Extensively drug-resistant pulmonary tuberculosis (TB XDR) imposes a significant restriction on antimicrobial selection due to its resistance profile, and pregnancy makes this situation even more challenging due to additional restrictions related to the risk of fetal toxicity. Female patient, 31 years old, with a past history of pleural TB in 2018, diagnosed with pulmonary TB after presenting cough, dyspnea, chest pain, fever, and sweating for 6 months. Initial sputum sample showed resistance to rifampicin and isoniazid on first-line LPA, with no mutations on second-line LPA. Chest CT showed extensive cavitary lesions in the right lung and bilateral centrilobular micronodules. On 06/01/22, treatment for TB MDR was started with linezolid, terizidone, bedaquiline, and levofloxacin. Between 12/29/22 and 02/01/23, treatment was expanded with the addition of amikacin, pyrazinamide, and ethambutol to the regimen, and a right upper lobe lobectomy on 01/10/23 due to worsening cough and return of fever. Culture dated 01/10/23 showed resistance to quinolones and bedaquiline, and on 03/15/23 an XDR-TB regimen was started containing ethionamide, meropenem, amoxicillin-clavulanate, clofazimine, linezolid, amikacin, and delamanid. The patient returned on 07/12/23 with discovery of pregnancy at 6 weeks’ gestation, which led to a change in the therapeutic regimen with suspension of ethionamide and amikacin. Treatment with meropenem, amoxicillin-clavulanate, clofazimine, and delamanid was maintained until 03/13/2024, when it was modified to clofazimine, linezolid, and delamanid (after elective cesarean delivery). Treatment was completed on 08/26/2024, and the patient maintains good clinical and radiological response on follow-up 6 months after the end of treatment.
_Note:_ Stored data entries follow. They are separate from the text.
(* ===== verification/LogProps.v ===== *)
(** * What the two Merkle commitments guarantee

    The RFC 6962 log of [executor/state/src/merkle_log.rs], which commits to
    the sub-actors of a DID, and the sparse Merkle tree of [merkle.rs], which
    commits to the whole key-value state.  Soundness is always "the claim
    holds or two inputs of SHA-256 collide". *)

From S2P Require Import Prelude Codec External MerkleLog MerkleLogFacts SparseMerkle.
From S2P Require Import SparseMerkleFacts.

#[local] Existing Instance toy_sha256.

Section props.
Context `{Sha256}.

(** inclusion proofs are complete and sound.  The proof built for a leaf
    verifies against the log's head; conversely a proof that verifies against
    a head of the same size is for the leaf that is at that index. *)
Theorem inclusion_proofs_correct (leaves : list Hash) i leaf leaf' proof' :
  Forall hash_sized leaves → hash_sized leaf' → Forall hash_sized (incl_nodes proof') →
  leaf_count proof' = N.of_nat (length leaves) → leaves !! i = Some leaf →
  (∃ proof, prove_inclusion leaves i = Ok proof ∧
     verify_inclusion leaf proof (mth leaves) = Ok true) ∧
  (verify_inclusion leaf' proof' (mth leaves) = Ok true →
   leaves !! N.to_nat (leaf_index proof') = Some leaf' ∨ sha256_collision).
Proof.
  intros Hl Hl' Hp Hc Hi. split.
  - destruct (prove_inclusion_verifies leaves i leaf Hi) as (p & ? & _ & _ & ?). eauto.
  - by apply verify_inclusion_sound.
Qed.

(** consistency proofs are complete and sound.  The proof built between
    a prefix and the log verifies; conversely a proof that verifies against
    the log's head shows that the old head is the head of a prefix. *)
Theorem consistency_proofs_correct (leaves : list Hash) m old_root proof' :
  Forall hash_sized leaves → hash_sized old_root → Forall hash_sized (cons_nodes proof') →
  new_leaf_count proof' = N.of_nat (length leaves) → m ≤ length leaves →
  (∃ proof, prove_consistency leaves m = Ok proof ∧
     verify_consistency (mth (take m leaves)) proof (mth leaves) = Ok true) ∧
  (verify_consistency old_root proof' (mth leaves) = Ok true →
   (old_leaf_count proof' ≤ N.of_nat (length leaves))%N ∧
   (old_root = mth (take (N.to_nat (old_leaf_count proof')) leaves) ∨ sha256_collision)).
Proof.
  intros Hl Hr Hp Hc Hm. split.
  - destruct (prove_consistency_verifies leaves m Hm) as (p & ? & _ & _ & ?). eauto.
  - by apply verify_consistency_sound.
Qed.

(** an append is fully determined.  A consistency proof from the head of
    [old] together with an inclusion proof of [leaf] at the next index, both
    against a claimed new head, force that head to be the head of [old]
    followed by [leaf]; the verifier never sees the leaves. *)
Theorem append_forces_head (old : list Hash) leaf cproof iproof new_head :
  Forall hash_sized old → hash_sized leaf → hash_sized new_head →
  Forall hash_sized (cons_nodes cproof) → Forall hash_sized (incl_nodes iproof) →
  old_leaf_count cproof = N.of_nat (length old) →
  new_leaf_count cproof = (N.of_nat (length old) + 1)%N →
  leaf_index iproof = N.of_nat (length old) →
  leaf_count iproof = (N.of_nat (length old) + 1)%N →
  verify_consistency (mth old) cproof new_head = Ok true →
  verify_inclusion leaf iproof new_head = Ok true →
  new_head = mth (old ++ [leaf]) ∨ sha256_collision.
Proof. apply append_determines. Qed.

(** both verifiers return a verdict on every input, however malformed:
    no panic, no overflow, and the recursion ends within the logarithm of the
    claimed leaf count. *)
Theorem log_verifiers_total leaf iproof cproof old_root root :
  (∃ b, verify_inclusion leaf iproof root = Ok b) ∧
  (∃ b, verify_consistency old_root cproof root = Ok b).
Proof. split; [apply verify_inclusion_total|apply verify_consistency_total]. Qed.

(** the incrementally maintained sparse tree equals the reference tree.
    From the empty tree, every insertion and deletion keeps the cached inner
    nodes and the root equal to what recomputing all 256 levels from the leaf
    set gives. *)
Theorem sparse_tree_incremental path leaf key t :
  tree_ok t → is_path path →
  tree_ok new_tree ∧
  (let t' := insert_leaf path leaf t in
   tree_ok t' ∧ leaves t' = <[path := leaf]> (leaves t) ∧ tree_root t' = ref_root (leaves t')) ∧
  (let t' := (tree_delete key t).2 in
   tree_ok t' ∧ leaves t' = delete (path_of key) (leaves t) ∧ tree_root t' = ref_root (leaves t')).
Proof.
  intros Ht Hp. split; [apply new_tree_ok|]. split.
  - destruct (insert_leaf_ok path leaf t Ht Hp) as [Hok Hl].
    split; [exact Hok|]. split; [exact Hl|]. exact (ok_root _ Hok).
  - destruct (tree_delete_ok key t Ht) as (Hok & Hl & _).
    split; [exact Hok|]. split; [exact Hl|]. exact (ok_root _ Hok).
Qed.

(** membership proofs of the sparse tree are complete and sound: the
    proof of a stored entry verifies against the root, and a proof that
    verifies against the root is of a stored entry. *)
Theorem sparse_proofs_correct {E} t m k v proof' :
  commits t m → m !! k = Some v → Forall hash_sized (siblings proof') →
  (∃ sibs, proof_siblings t k = Some sibs ∧
     verify_proof (E := E) (mkMerkleProof k v sibs) (tree_root t) = Ok true) ∧
  (verify_proof (E := E) proof' (tree_root t) = Ok true →
   m !! proof_key proof' = Some (proof_value proof') ∨ sha256_collision).
Proof.
  intros Hc Hk Hs. split; [by eapply proof_complete|by apply proof_sound].
Qed.

(** the root determines the whole map, and the map the root: two
    committed maps with one root are equal or exhibit a collision, and the
    root does not depend on the history of insertions and deletions. *)
Theorem sparse_root_binds t1 t2 m1 m2 :
  commits t1 m1 → commits t2 m2 →
  (tree_root t1 = tree_root t2 → m1 = m2 ∨ sha256_collision) ∧
  (m1 = m2 → tree_root t1 = tree_root t2).
Proof.
  intros H1 H2. split; [by apply commits_binding|]. intros ->. by eapply commits_root.
Qed.
End props.

(** ** Instances *)

Definition some_leaves : list Hash := (λ n, leaf_hash [byte_of_N n]) <$> [1; 2; 3; 4; 5]%N.
Definition a_leaf : Hash := leaf_hash [byte_of_N 3].
Definition next_leaf : Hash := leaf_hash [byte_of_N 6].

Lemma some_leaves_sized : Forall hash_sized some_leaves.
Proof. repeat constructor; apply sha256_length. Qed.

Definition inclusion_of (l : list Hash) (i : nat) : InclusionProof :=
  match prove_inclusion l i with Ok p => p | _ => mkInclusionProof 0 0 [] end.
Definition consistency_of (l : list Hash) (m : nat) : ConsistencyProof :=
  match prove_consistency l m with Ok p => p | _ => mkConsistencyProof 0 0 [] end.

Lemma sized_by_length (l : list Hash) : forallb (λ h, length h =? 32) l = true → Forall hash_sized l.
Proof. intros Hl. apply Forall_forall. intros h Hh. by apply Nat.eqb_eq, (proj1 (forallb_forall _ _) Hl), list_elem_of_In. Qed.

Lemma inclusion_proofs_correct_witness :
  some_leaves !! 2 = Some a_leaf ∨ sha256_collision.
Proof.
  apply (inclusion_proofs_correct some_leaves 2 a_leaf a_leaf (inclusion_of some_leaves 2));
    [apply some_leaves_sized|apply sha256_length|apply sized_by_length|..]; vm_compute; reflexivity.
Defined.

Lemma consistency_proofs_correct_witness :
  verify_consistency (mth (take 3 some_leaves)) (consistency_of some_leaves 3) (mth some_leaves) = Ok true ∧
  (mth (take 3 some_leaves)
   = mth (take (N.to_nat (old_leaf_count (consistency_of some_leaves 3))) some_leaves) ∨ sha256_collision).
Proof.
  split; [vm_compute; reflexivity|].
  apply (consistency_proofs_correct some_leaves 3 (mth (take 3 some_leaves)) (consistency_of some_leaves 3));
    [apply some_leaves_sized|apply sha256_length|apply sized_by_length|..];
    try (vm_compute; reflexivity). simpl. lia.
Defined.

Lemma append_forces_head_witness :
  mth (some_leaves ++ [next_leaf]) = mth (some_leaves ++ [next_leaf]) ∨ sha256_collision.
Proof.
  apply (append_forces_head some_leaves next_leaf (consistency_of (some_leaves ++ [next_leaf]) 5)
    (inclusion_of (some_leaves ++ [next_leaf]) 5));
    [apply some_leaves_sized|apply sha256_length|apply sha256_length
    |apply sized_by_length|apply sized_by_length|..]; vm_compute; reflexivity.
Defined.

Definition a_key : bytes := [byte_of_N 107].
Definition a_value : bytes := [byte_of_N 118].

Lemma sparse_tree_incremental_witness :
  tree_root (insert_leaf (path_of a_key) a_leaf new_tree)
  = ref_root (leaves (insert_leaf (path_of a_key) a_leaf new_tree)).
Proof.
  destruct (sparse_tree_incremental (path_of a_key) a_leaf a_key new_tree new_tree_ok
    (path_of_path a_key)) as (_ & (_ & _ & Hroot) & _). exact Hroot.
Defined.

(** A tree that commits to one entry, built by the model. *)
Definition one_entry : SparseMerkleTree :=
  match tree_insert (E := unit) a_key a_value new_tree with Ok t => t | _ => new_tree end.

Lemma one_entry_commits : commits one_entry {[ a_key := a_value ]}.
Proof.
  apply (commits_insert_free (E := unit) new_tree ∅ a_key a_value);
    [apply commits_new|apply map_Forall_empty|].
  unfold one_entry, tree_insert. generalize (insert_leaf (path_of a_key)). intros f.
  by rewrite (smt_leaf_Ok (E := unit)) by (by vm_compute).
Qed.

Lemma sparse_proofs_correct_witness :
  ∃ sibs, proof_siblings one_entry a_key = Some sibs ∧
    verify_proof (E := unit) (mkMerkleProof a_key a_value sibs) (tree_root one_entry) = Ok true.
Proof.
  apply (sparse_proofs_correct (E := unit) one_entry {[ a_key := a_value ]} a_key a_value
    (mkMerkleProof a_key a_value [])); [apply one_entry_commits|apply lookup_singleton_eq|constructor].
Defined.

(** The same entry written twice. *)
Definition rewritten : SparseMerkleTree :=
  match tree_insert (E := unit) a_key a_value one_entry with Ok t => t | _ => new_tree end.

Lemma rewritten_commits : commits rewritten {[ a_key := a_value ]}.
Proof.
  assert (<[ a_key := a_value ]> {[ a_key := a_value ]} = ({[ a_key := a_value ]} : gmap bytes bytes)) as <-
    by apply insert_singleton_eq.
  apply (commits_insert_free (E := unit) one_entry {[ a_key := a_value ]} a_key a_value);
    [apply one_entry_commits|intros k v [<- _]%lookup_singleton_Some; by left|].
  unfold rewritten, tree_insert. generalize (insert_leaf (path_of a_key)). intros f.
  by rewrite (smt_leaf_Ok (E := unit)) by (by vm_compute).
Qed.

Lemma sparse_root_binds_witness : tree_root one_entry = tree_root rewritten.
Proof.
  destruct (sparse_root_binds one_entry rewritten {[ a_key := a_value ]} {[ a_key := a_value ]}
    one_entry_commits rewritten_commits) as [_ Hsame].
  exact (Hsame eq_refl).
Defined.
(* ===== verification/Executor.v ===== *)
(** * The executor (executor/state/src/executor.rs)

    Folds the transactions of finalized events into the [State].  A storage error
    is an [Err] of the state monad (it aborts the event); the semantic outcome of
    an operation is a sum inside it, as in [StateDbResult<Result<_, DidError>>]. *)

From S2P Require Import Prelude Codec External Primitives Membership Graph Order Retain MerkleLog.
From S2P Require Import SparseMerkle Did Actor Op State.

Inductive DidError :=
  | DidUnknownSigner
  | DidInvalidSignature
  | IdentifierAlreadyExists
  | UnknownIdentifier
  | AlreadyDeactivated
  | CreationDeactivated.

Inductive ActorError :=
  | UnknownRootDid
  | RootDeactivated
  | UnknownRootActor
  | SubActorAlreadyExists
  | UnknownSubActor
  | ExpectedSubActorId
  | UnknownSigner
  | InvalidSignature
  | InclusionProofInvalid
  | ConsistencyProofInvalid
  | InvalidProofOfPossession
  | InvalidAuthorization.

Inductive OpError := DidFailed (e : DidError) | ActorFailed (e : ActorError).

Record ExecuteResult := mkResult {
  errors : list ExecutorError;
  membership_ops : list MembershipOp;
  op_errors : list OpError;
}.

Definition no_result : ExecuteResult := mkResult [] [] [].
Definition push_error (e : ExecutorError) (r : ExecuteResult) : ExecuteResult :=
  mkResult (errors r ++ [e]) (membership_ops r) (op_errors r).
Definition push_membership (m : MembershipOp) (r : ExecuteResult) : ExecuteResult :=
  mkResult (errors r) (membership_ops r ++ [m]) (op_errors r).
Definition push_op_error (e : OpError) (r : ExecuteResult) : ExecuteResult :=
  mkResult (errors r) (membership_ops r) (op_errors r ++ [e]).

(** [match T::decode(&mut cursor) { Ok(x) if cursor.is_empty() => .., _ => .. }]. *)
Definition decode_all {A} (d : stM bytes ExecutorError A) (input : bytes) : option A :=
  match d input with (Ok a, []) => Some a | _ => None end.
(* ===== verification/StateFacts.v ===== *)
(** * Correctness of the state

    The Merkle tree always commits to the entries of the keyspace; the canonical
    serialization round-trips, and its root can be recomputed from the bytes. *)

From S2P Require Import Prelude Codec External MerkleLog MerkleLogFacts SparseMerkle.
From S2P Require Import SparseMerkleFacts Did Op State.

(** A store whose writes succeed. *)
Class Writable (F : Fjall) : Prop :=
  writes_succeed : ∀ k v ks, (kv_insert k v ks).1 = Ok tt.

#[export] Instance mem_fjall_writable : Writable mem_fjall.
Proof. done. Qed.

(** What an operation does to the entries. *)
Definition op_effect (op : Op) (m : gmap bytes bytes) : gmap bytes bytes :=
  match op with Put key value => <[key := value]> m | Delete key => delete key m end.

Section facts.
Context `{Sha256} `{F : Fjall}.

Definition view (s : State) : gmap bytes bytes := kv_view (kv s).

(** The invariant of a state. *)
Definition state_ok (s : State) : Prop := commits (tree s) (view s).

Lemma new_state_ok ks : kv_view ks = ∅ → state_ok (new_state ks).
Proof. intros Hks. unfold state_ok, view. simpl. rewrite Hks. apply commits_new. Qed.

Lemma get_view `{!Reliable F} s k : get s k = view s !! k.
Proof. unfold get. by rewrite reads_succeed. Qed.

(** [apply] does its operation to the entries and keeps the tree in step. *)
Lemma apply_Ok op s s' :
  apply op s = (Ok tt, s') →
  view s' = op_effect op (view s) ∧ (state_ok s → state_ok s' ∨ sha256_collision).
Proof.
  unfold apply, st_zoom, st_map_err, st_get, st_lift, st_modify, mbind, stM_bind.
  destruct op as [key value|key].
  - destruct (kv_insert key value (kv s)) as [[[]| |] ks] eqn:Hins; [|done..].
    cbn [map_err]. destruct (tree_insert key value (tree (set_kv ks s))) as [t| |] eqn:Ht; [|done..].
    intros [= <-]. apply kv_insert_Ok in Hins. split; [exact Hins|].
    intros Hok. unfold state_ok, view. simpl. rewrite Hins. by eapply commits_insert.
  - destruct (kv_remove key (kv s)) as [[[]| |] ks] eqn:Hrem; [|done..].
    intros [= <-]. apply kv_remove_Ok in Hrem. split; [exact Hrem|].
    intros Hok. unfold state_ok, view. cbn [set_tree set_kv kv tree]. rewrite Hrem.
    by apply commits_delete.
Qed.

(** On a reliable store [get] and [proof] speak about the entries. *)
Lemma proof_verifies `{!Reliable F} {E} s k v :
  state_ok s → view s !! k = Some v →
  ∃ p, proof s k = Some p ∧ proof_key p = k ∧ proof_value p = v ∧
    verify_proof (E := E) p (root s) = Ok true.
Proof.
  intros Hok Hk. destruct (proof_complete (E := E) _ _ _ _ Hok Hk) as (sibs & Hsibs & Hver).
  exists (mkMerkleProof k v sibs). unfold proof. rewrite get_view, Hk. simpl. by rewrite Hsibs.
Qed.

(** ** Serialization *)

Definition entry_bytes (e : bytes * bytes) : bytes :=
  (u32_be (N.of_nat (length e.1)) ++ e.1) ++ u32_be (N.of_nat (length e.2)) ++ e.2.

Lemma write_entries_Ok {E} (l : list (bytes * bytes)) :
  Forall (λ e, wf_entry e.1 e.2) l →
  write_entries (E := E) l = Ok (concat (entry_bytes <$> l)).
Proof.
  induction 1 as [|e l [Hk Hv] _ IH]; [done|]. simpl. unfold write_entry.
  rewrite !write_bytes_Ok by done. simpl. by rewrite IH.
Qed.

Lemma decodes_entry e prev :
  wf_entry e.1 e.2 → (∀ p, prev = Some p → bytes_leb e.1 p = false) →
  decodes (read_entry prev) (entry_bytes e) e.
Proof.
  intros [Hk Hv] Hprev. unfold read_entry, entry_bytes.
  codec_step; [by apply decodes_take_bytes|].
  eapply decodes_bind_nil; [by apply decodes_take_bytes|].
  destruct prev as [p|]; [rewrite (Hprev p) by done|]; destruct e; apply decodes_ret.
Qed.

(** Strictly ascending keys, the order of [kv_iter]. *)
Fixpoint ascending (prev : option bytes) (l : list (bytes * bytes)) : Prop :=
  match l with
  | [] => True
  | e :: l => (∀ p, prev = Some p → bytes_leb e.1 p = false) ∧ ascending (Some e.1) l
  end.

Lemma sorted_ascending (l : list (bytes * bytes)) :
  StronglySorted (key_le bytes_le) l → NoDup l.*1 → ∀ prev,
  (∀ p e, prev = Some p → e ∈ l → bytes_le p e.1 ∧ p ≠ e.1) → ascending prev l.
Proof.
  assert (∀ a b, bytes_le a b → a ≠ b → bytes_leb b a = false) as Hlt.
  { intros a b Hab Hne. destruct (bytes_leb b a) eqn:Hba; [|done].
    destruct Hne. by apply (anti_symm bytes_le). }
  induction 1 as [|e l Hl IH Hall]; intros Hnd prev Hprev; [done|]. simpl in *.
  apply NoDup_cons in Hnd as [Hni Hnd]. split.
  - intros p ->. destruct (Hprev p e eq_refl) as [Hle Hne]; [by left|]. by apply Hlt.
  - apply IH; [done|]. intros p e' [= <-] He'. split.
    + eapply Forall_forall in Hall; [|done]. exact Hall.
    + intros Heq. apply Hni. rewrite Heq. by apply list_elem_of_fmap_2.
Qed.

Lemma bt_entries_ascending (m : gmap bytes bytes) : ascending None (bt_entries bytes_le m).
Proof.
  apply sorted_ascending; [apply bt_entries_sorted; apply _|apply bt_entries_keys_NoDup|done].
Qed.

(** Inserting a list of entries into a tree. *)
Fixpoint insert_all (l : list (bytes * bytes)) (t : SparseMerkleTree) : res unit SparseMerkleTree :=
  match l with
  | [] => mret t
  | e :: l => t ← tree_insert e.1 e.2 t; insert_all l t
  end.

Lemma insert_all_commits (l : list (bytes * bytes)) t m t' :
  commits t m → insert_all l t = Ok t' →
  commits t' (foldl (λ m e, <[e.1 := e.2]> m) m l) ∨ sha256_collision.
Proof.
  revert t m. induction l as [|e l IH]; intros t m Hc Hall; simpl in *.
  - injection Hall as <-. by left.
  - apply res_bind_Ok in Hall as (t1 & Ht1 & Hall).
    destruct (commits_insert _ _ _ _ _ Hc Ht1) as [Hc1|?]; [|by right]. by eapply IH.
Qed.

Lemma insert_all_total (l : list (bytes * bytes)) t :
  Forall (λ e, wf_entry e.1 e.2) l → ∃ t', insert_all l t = Ok t'.
Proof.
  intros Hl. revert t. induction Hl as [|e l He _ IH]; intros t; simpl; [by eexists|].
  unfold tree_insert. rewrite smt_leaf_Ok by done. cbn [mbind res_bind mret res_ret]. apply IH.
Qed.

(** The parsing loop sees exactly the entries that were written. *)
Lemma root_of_bytes_loop_spec (l : list (bytes * bytes)) fuel prev t :
  Forall (λ e, wf_entry e.1 e.2) l → ascending prev l → length l ≤ fuel →
  root_of_bytes_loop fuel prev (concat (entry_bytes <$> l)) t = tree_root <$> insert_all l t.
Proof.
  intros Hl. revert fuel prev t. induction Hl as [|e l He _ IH]; intros fuel prev t Hasc Hfuel.
  { by destruct fuel. }
  destruct Hasc as [Hprev Hasc]. destruct fuel as [|fuel]; [simpl in Hfuel; lia|].
  rewrite fmap_cons. cbn [concat]. pose proof (decodes_entry e prev He Hprev
    (concat (entry_bytes <$> l))) as Hd.
  assert (∃ b rest, entry_bytes e ++ concat (entry_bytes <$> l) = b :: rest) as (b & rest & Heq).
  { unfold entry_bytes. simpl. by eexists _, _. }
  rewrite Heq in *. cbn [root_of_bytes_loop]. rewrite Hd. destruct e as [k v]. cbn.
  destruct (tree_insert k v t) as [t'| |]; [|done..]. simpl. apply IH; [done|simpl in Hfuel; lia].
Qed.

Lemma foldl_insert_entries (l : list (bytes * bytes)) (m : gmap bytes bytes) :
  NoDup l.*1 → (∀ k, k ∈ l.*1 → m !! k = None) →
  foldl (λ m e, <[e.1 := e.2]> m) m l = list_to_map l ∪ m.
Proof.
  revert m. induction l as [|[k v] l IH]; intros m Hnd Hm; simpl in *.
  { by rewrite (left_id_L ∅ (∪)). }
  apply NoDup_cons in Hnd as [Hni Hnd]. rewrite IH; [|done|].
  - rewrite <- insert_union_l, insert_union_r; [done|]. by apply not_elem_of_list_to_map.
  - intros k' Hk'. rewrite lookup_insert_ne by set_solver. apply Hm. by right.
Qed.

Lemma foldl_insert_view (m : gmap bytes bytes) :
  foldl (λ m e, <[e.1 := e.2]> m) ∅ (bt_entries bytes_le m) = m.
Proof.
  rewrite foldl_insert_entries by (apply bt_entries_keys_NoDup || intros; apply lookup_empty).
  rewrite (right_id_L ∅ (∪)). rewrite (list_to_map_proper (M := gmap bytes) _ (map_to_list m)).
  - apply list_to_map_to_list.
  - apply bt_entries_keys_NoDup.
  - apply bt_entries_perm.
Qed.

Lemma view_entries_wf s : state_ok s → Forall (λ e, wf_entry e.1 e.2) (bt_entries bytes_le (view s)).
Proof.
  intros Hok. apply Forall_forall. intros [k v] Hin. apply elem_of_bt_entries in Hin.
  destruct (com_entry _ _ Hok k v Hin) as (leaf & Hleaf & _). by eapply smt_leaf_inv.
Qed.

Lemma to_bytes_inv s bs :
  state_ok s → to_bytes s = Ok bs → bs = concat (entry_bytes <$> bt_entries bytes_le (view s)).
Proof.
  intros Hok. unfold to_bytes, io. destruct (kv_iter (kv s)) as [l| |] eqn:Hl; [|done..].
  apply kv_iter_Ok in Hl as ->. cbn [map_err mbind res_bind].
  rewrite write_entries_Ok by by apply view_entries_wf. by intros [= <-].
Qed.

Lemma length_entries (l : list (bytes * bytes)) : length l ≤ length (concat (entry_bytes <$> l)).
Proof.
  induction l as [|e l IH]; [done|]. rewrite fmap_cons. cbn [concat]. rewrite length_app.
  unfold entry_bytes at 1. rewrite !length_app, length_be_bytes. simpl. lia.
Qed.

Lemma insert_all_view s :
  state_ok s → ∃ t, insert_all (bt_entries bytes_le (view s)) new_tree = Ok t ∧
    (commits t (view s) ∨ sha256_collision).
Proof.
  intros Hok. destruct (insert_all_total (bt_entries bytes_le (view s)) new_tree) as [t Ht];
    [by apply view_entries_wf|].
  exists t. split; [done|]. pose proof (insert_all_commits _ _ _ _ commits_new Ht) as Hc.
  by rewrite foldl_insert_view in Hc.
Qed.

(** The root can be recomputed from the serialization alone. *)
Lemma root_of_to_bytes s bs :
  state_ok s → to_bytes s = Ok bs →
  ∃ h, root_of_bytes bs = Ok h ∧ (h = root s ∨ sha256_collision).
Proof.
  intros Hok ->%to_bytes_inv; [|done]. unfold root_of_bytes.
  rewrite root_of_bytes_loop_spec;
    [|by apply view_entries_wf|apply bt_entries_ascending|apply length_entries].
  destruct (insert_all_view s Hok) as (t & -> & Hc). eexists. split; [done|].
  destruct Hc as [Hc|?]; [left|by right]. by eapply commits_root.
Qed.

Lemma from_bytes_loop_spec `{!Writable F} (l : list (bytes * bytes)) fuel prev t t' ks :
  Forall (λ e, wf_entry e.1 e.2) l → ascending prev l → length l ≤ fuel →
  insert_all l t = Ok t' →
  ∃ ks', from_bytes_loop fuel prev (concat (entry_bytes <$> l)) t ks = (Ok t', ks') ∧
    kv_view ks' = foldl (λ m e, <[e.1 := e.2]> m) (kv_view ks) l.
Proof.
  intros Hl. revert fuel prev t ks. induction Hl as [|e l He _ IH];
    intros fuel prev t ks Hasc Hfuel Hall.
  { exists ks. simpl in Hall. injection Hall as ->. by destruct fuel. }
  destruct Hasc as [Hprev Hasc]. destruct fuel as [|fuel]; [simpl in Hfuel; lia|].
  rewrite fmap_cons. cbn [concat]. pose proof (decodes_entry e prev He Hprev
    (concat (entry_bytes <$> l))) as Hd.
  assert (∃ b rest, entry_bytes e ++ concat (entry_bytes <$> l) = b :: rest) as (b & rest & Heq).
  { unfold entry_bytes. simpl. by eexists _, _. }
  rewrite Heq in *. cbn [from_bytes_loop]. rewrite Hd. destruct e as [k v]. cbn [fst snd] in *.
  cbn [insert_all] in Hall. apply res_bind_Ok in Hall as (t1 & Ht1 & Hall). cbn [fst snd] in Ht1.
  unfold st_map_err, st_lift, mbind, stM_bind.
  pose proof (writes_succeed k v ks) as Hw. destruct (kv_insert k v ks) as [r ks1] eqn:Hins.
  simpl in Hw. subst r. cbn [map_err]. rewrite Ht1.
  destruct (IH fuel (Some k) t1 ks1) as (ks' & Hrun & Hview); [done|simpl in Hfuel; lia|done|].
  exists ks'. split; [exact Hrun|]. rewrite Hview. cbn [foldl].
  by rewrite (kv_insert_Ok _ _ _ _ Hins).
Qed.

(** Restoring a snapshot into an empty keyspace gives the state back. *)
Lemma state_from_to_bytes `{!Writable F} s bs ks :
  state_ok s → to_bytes s = Ok bs → kv_view ks = ∅ →
  ∃ s' ks', from_bytes bs ks = (Ok s', ks') ∧ kv s' = ks' ∧ view s' = view s ∧
    ((state_ok s' ∧ root s' = root s) ∨ sha256_collision).
Proof.
  intros Hok ->%to_bytes_inv Hks; [|done]. unfold from_bytes.
  destruct (insert_all_view s Hok) as (t & Ht & Hc).
  destruct (from_bytes_loop_spec (bt_entries bytes_le (view s))
    (length (concat (entry_bytes <$> bt_entries bytes_le (view s)))) None new_tree t ks)
    as (ks' & Hrun & Hview);
    [by apply view_entries_wf|apply bt_entries_ascending|apply length_entries|done|].
  rewrite Hrun. exists (mkState F ks' t), ks'. rewrite Hks, foldl_insert_view in Hview.
  split; [done|]. split; [done|]. unfold state_ok, root, view in *. cbn [kv tree] in *.
  rewrite Hview. split; [done|]. destruct Hc as [Hc|?]; [left|by right].
  split; [done|]. by eapply commits_root.
Qed.
End facts.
Her child evolved without intercurrences in the first year of life. The described case illustrates the complexity of the clinical management of TB-XDR, especially in pregnant patients in whom multiple antimicrobials are considered category C or D and there are few studies on the safety of delamanid use. Favorable evolution was achieved through an individualized approach, combining second-line medications and a surgical approach. The report reinforces the importance of flexible protocols and integration among the multiprofessional team for therapeutic success in TB-XDR cases.